Now picture the future everyone’s excited about: fleets of agents calling each other, delegating, reacting to one another’s outputs. Each individually reasonable. None tested as an ensemble. You can audit every agent in isolation, certify each one safe, and still get a cascade none would produce alone. Markets responded with circuit breakers. Multi-agent AI has none yet — and we’re wiring the agents together first.

2012: Knight Capital — autonomy at machine speed

One server missed a deploy. A repurposed flag reactivated dead code, and an automated system fired orders into the market for 45 minutes: $440 million gone, company gone. An autonomous actor doing exactly what its instructions said, too fast for any human to stop, with no kill switch that worked in time.

Knight’s system was at least deterministic — you could read the code and know what it would do. An agent is not. When someone tells me runaway-agent risk is hypothetical, I think about Knight: same failure mode, bigger and less predictable engine, fewer humans in the loop.

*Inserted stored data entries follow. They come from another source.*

(** The three things a loop body can see at page [p]; the locals after it. *)
Lemma scan_at_extend p k x :
  0 ≤ k ≤ p → p < UHEAP_PAGES → scan_at p k x →
  let '(MkScan i j c flag) := x in
  i = page p ∧ scan_at (p + 1) (k + 1)
    (MkScan (u32 (i + PAGE_SIZE)) (if flag then j else Some i) (u32 (c + PAGE_SIZE)) true).
Proof.
  intros Hk Hp (j & -> & Hj). split; [done|].
  exists (if 0 <? k then j else Some (page p)). split.
  - f_equal; [| |].
    + rewrite <-(Z.mul_1_r PAGE_SIZE). apply (u32_page_add p 1). lia.
    + replace (PAGE_SIZE * k + PAGE_SIZE) with (PAGE_SIZE * (k + 1)) by lia. apply u32_pages. lia.
    + symmetry. lia.
  - intros _. replace (p + 1 - (k + 1)) with (p - k) by lia.
    destruct (Z.ltb_spec 0 k); [by apply Hj|]. by replace (p - k) with p by lia.
Qed.
Lemma scan_at_reset p t j : 0 ≤ p → 0 ≤ t → p + t ≤ UHEAP_PAGES →
  scan_at (p + t) 0 (MkScan (u32 (page p + u32 (PAGE_SIZE * t))) j 0 false).
Proof.
  intros. exists j. rewrite u32_pages, u32_page_add by lia. split; [done|lia].
Qed.
Lemma pages_leb n k : (PAGE_SIZE * n <=? PAGE_SIZE * k) = (n <=? k).
Proof. unfold PAGE_SIZE. destruct (Z.leb_spec n k), (Z.leb_spec (4096 * n) (4096 * k)); lia. Qed.
Lemma pages_ltb n k : (PAGE_SIZE * n <? PAGE_SIZE * k) = (n <? k).
Proof. unfold PAGE_SIZE. destruct (Z.ltb_spec n k), (Z.ltb_spec (4096 * n) (4096 * k)); lia. Qed.

Lemma read_tracker_page p s :
  0 ≤ p < UHEAP_PAGES → read_tracker (uheap_index (page p)) s = Ret (UHeap_Tracker s !!! p) s.
Proof.
  intros Hp. unfold read_tracker. rewrite uheap_index_page, in_array_true by lia. done.
Qed.
Lemma write_tracker_page p v s :
  0 ≤ p < UHEAP_PAGES →
  write_tracker (uheap_index (page p)) v s = Ret tt (set_tracker (<[p:=v]> (UHeap_Tracker s)) s).
Proof.
  intros Hp. unfold write_tracker. rewrite uheap_index_page, in_array_true by lia. done.
Qed.

(** Pages left to visit. *)
Definition pages_left (x : scan) : nat := Z.to_nat (UHEAP_PAGES - uheap_index (sc_i x)).
Lemma pages_left_at p k x : 0 ≤ p ≤ UHEAP_PAGES → scan_at p k x →
  pages_left x = Z.to_nat (UHEAP_PAGES - p).
Proof. intros Hp (j & -> & _). unfold pages_left. cbn. by rewrite uheap_index_page. Qed.

Section FirstFit.
Context (s : UState) (Hwf : tracker_wf (UHeap_Tracker s)) (n : Z) (Hn : 0 < n).
Let T := UHeap_Tracker s.

Definition firstfit_inv (x : scan) (s1 : UState) : Prop :=
  s1 = s ∧ ∃ p k, scan_at p k x ∧ run T p k ∧ no_fit T n (p - k).
Definition firstfit_post (r : bool * option Z * Z) (s1 : UState) : Prop :=
  ∃ found j k a, r = (found, j, PAGE_SIZE * k) ∧ 0 ≤ k ∧
    if found : bool then
      s1 = set_generalAddress (page a) s ∧ n ≤ k ∧ free_range T a n ∧
      (∀ b, b < a → ¬ free_range T b n)
    else s1 = s ∧ (0 < k → j = Some (page (UHEAP_PAGES - k))) ∧
         run T UHEAP_PAGES k ∧ no_fit T n (UHEAP_PAGES - k).

Lemma firstfit_loop : ∃ r s1,
  mloop scan_fuel (firstfit_body (PAGE_SIZE * n)) (MkScan USER_HEAP_START None 0 false) s
    = Ret r s1 ∧ firstfit_post r s1.
Proof.
  apply (mloop_total firstfit_inv firstfit_post (λ x _, pages_left x)).
  2: { split; [done|]. exists 0, 0. split_and!; [|by apply run_0|].
    - exists None. by rewrite Z.mul_0_r.
    - intros a Ha (Ha0 & _). lia. }
  2: { unfold pages_left, scan_fuel. cbn. change USER_HEAP_START with (page 0).
    rewrite uheap_index_page by done. apply Z2Nat.inj_lt; done. }
  intros x s1 (-> & p & k & Hx & Hrun & Hnf).
  pose proof (run_range _ _ _ Hrun) as [Hk Hp].
  rewrite (pages_left_at p k x) by (lia || done). destruct x as [i j c flag].
  pose proof (scan_at_extend p k (MkScan i j c flag) Hk) as Hext. destruct Hx as (j' & [= -> -> -> ->] & Hj).
  unfold firstfit_body. rewrite page_lt_max. destruct (Z.ltb_spec p UHEAP_PAGES) as [Hlt|Hge]; cbn [negb].
  - rewrite (bind_Ret _ _ _ _ _ (read_tracker_page p s ltac:(lia))). fold T.
    destruct Hext as [_ Hext]; [done|by exists j'|].
    destruct (Z.eqb_spec (T !!! p) 0) as [H0|H0]; cbn [andb].
    + left. destruct (0 <? k) eqn:Hflag; cbn [negb]; do 2 eexists; (split; [done|]).
      all: rewrite (pages_left_at (p + 1) (k + 1)) by (lia || done).
      all: split; [|lia]; split; [done|].
      all: exists (p + 1), (k + 1); split_and!; [done|by apply run_step_free|].
      all: by replace (p + 1 - (k + 1)) with (p - k) by lia.
    + rewrite pages_leb. destruct (Z.leb_spec n k) as [Hle|Hgt].
      * right. destruct (Z.ltb_spec 0 k); [|lia]. rewrite Hj by done.
        do 2 eexists; split; [done|].
        exists true, (Some (page (p - k))), k, (p - k).
        split_and!; [done|lia|done|done| |].
        -- split_and!; [lia|lia|]. intros q Hq. apply (run_free _ _ _ Hrun). lia.
        -- intros b Hb. by eapply (no_fit_lowest T n p k).
      * left. pose proof (wf_range T Hwf p H0). pose proof (wf_nonneg T Hwf p).
        do 2 eexists; split; [done|].
        rewrite (pages_left_at (p + T !!! p) 0) by (lia || apply scan_at_reset; lia).
        split; [|lia]. split; [done|]. exists (p + T !!! p), 0.
        split_and!; [apply scan_at_reset; lia|by apply (run_step_used T Hwf p k)|].
        rewrite Z.sub_0_r. eapply no_fit_step; try done. intros q Hq. by exists p.
  - right. assert (p = UHEAP_PAGES) as -> by lia. do 2 eexists; split; [done|].
    exists false, j', k, 0. split_and!; auto; lia.
Qed.
End FirstFit.

(** A trailing run that reaches the end of the heap. *)
Lemma no_fit_total T n p k : run T p k → p = UHEAP_PAGES → k < n → 0 < n → no_fit T n (p - k) →
  ∀ b, ¬ free_range T b n.
Proof.
  intros [Hr Hb Hf Hs] -> Hk Hn Hnf b (Hb0 & Hbn & Hfree).
  destruct (decide (b + n ≤ UHEAP_PAGES - k)); [by apply (Hnf b)|].
  apply (Hfree (UHEAP_PAGES - k - 1)); [lia|]. apply Hs. lia.
Qed.

(** First fit finds the lowest address with [n] free pages, or there is none. *)
Lemma firstfit_search_spec s n : tracker_wf (UHeap_Tracker s) → 0 < n → ∃ go a,
  firstfit_search (PAGE_SIZE * n) s = Ret go (set_generalAddress (page a) s) ∧
  if go : bool then free_range (UHeap_Tracker s) a n ∧ ∀ b, b < a → ¬ free_range (UHeap_Tracker s) b n
  else a = 0 ∧ ∀ b, ¬ free_range (UHeap_Tracker s) b n.
Proof.
  intros Hwf Hn. unfold firstfit_search. rewrite bind_modify.
  destruct (firstfit_loop (set_generalAddress USER_HEAP_START s) Hwf n Hn)
    as (r & s1 & Hl & found & j & k & a & -> & Hk & Hpost).
  rewrite (bind_Ret _ _ _ _ _ Hl). unfold after_search. rewrite pages_leb.
  destruct found; cbn [negb andb].
  - destruct Hpost as (-> & Hnk & Hfr & Hlow). exists true, a. done.
  - destruct Hpost as (-> & Hj & Hrun & Hnf). destruct (Z.leb_spec n k) as [Hle|Hgt].
    + rewrite Hj by lia. exists true, (UHEAP_PAGES - k). split; [done|]. split.
      * pose proof (run_range _ _ _ Hrun). split_and!; [lia|lia|].
        intros q Hq. apply (run_free _ _ _ Hrun). lia.
      * intros b Hb. by eapply (no_fit_lowest _ n UHEAP_PAGES k).
    + exists false, 0. split; [done|]. split; [done|]. by eapply no_fit_total.
Qed.

(** ** Best fit and worst fit

    Both loops keep the preferred run among the free runs that a block closes; they differ in
    the preference alone. *)
Definition closed_run (T : gmap Z Z) (a m : Z) : Prop :=
  0 < m ∧ free_range T a m ∧ (0 < a → used T (a - 1)) ∧ used T (a + m).
(** The free run that ends with the heap. *)
Definition trailing_run (T : gmap Z Z) (a m : Z) : Prop :=
  0 < m ∧ free_range T a m ∧ (0 < a → used T (a - 1)) ∧ a + m = UHEAP_PAGES.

2013: Target — the trust you inherit

Attackers didn’t breach Target by attacking Target. They walked in through an HVAC contractor’s stolen credentials. The trust Target extended to a vendor became a trust the attackers inherited — 40 million payment cards later, third-party risk management stopped being an abstraction.

That’s the exact shape of agent-to-agent. Your agent trusts a partner agent, which trusts a tool, which pulls from a source you’ve never audited. The attacker doesn’t need to beat your agent — just the weakest thing your agent trusts. We make human vendors fill out security questionnaires. What’s the equivalent when your “vendor” is an agent yours decided to call at runtime?

2017: Equifax — the good old days, because there was a patch

The Struts fix existed in March 2017. It wasn’t applied; 147 million records walked out. The lesson everyone took was operational: patch faster, close the window.

That lesson assumes a patch exists and a window that closes. Prompt injection has neither — no version bump that makes your agent immune, no “patched” flag to flip. The window never closes, because there is no window; it’s a standing property of the system. Our entire vulnerability-management model — CVEs, patch SLAs, “are we exposed?” — assumes fixable, discrete flaws. A whole class of AI risk doesn’t fit that shape.

The tuition is already paid

Here’s what makes me genuinely hopeful about this list. Each disaster produced a durable control: Morris gave us incident response. The Flash Crash gave us circuit breakers. Knight gave us staged rollouts, blast-radius limits, kill switches. Target gave us third-party diligence. Equifax reshaped vulnerability management.

The controls exist. The tuition is paid. For once, a platform shift is arriving after the lessons instead of before them — the syllabus was handed to us in advance. Our job isn’t to invent agent safety from scratch. It’s to translate controls we already trust onto actors that happen not to be human.

That’s not a moonshot. That’s a to-do list.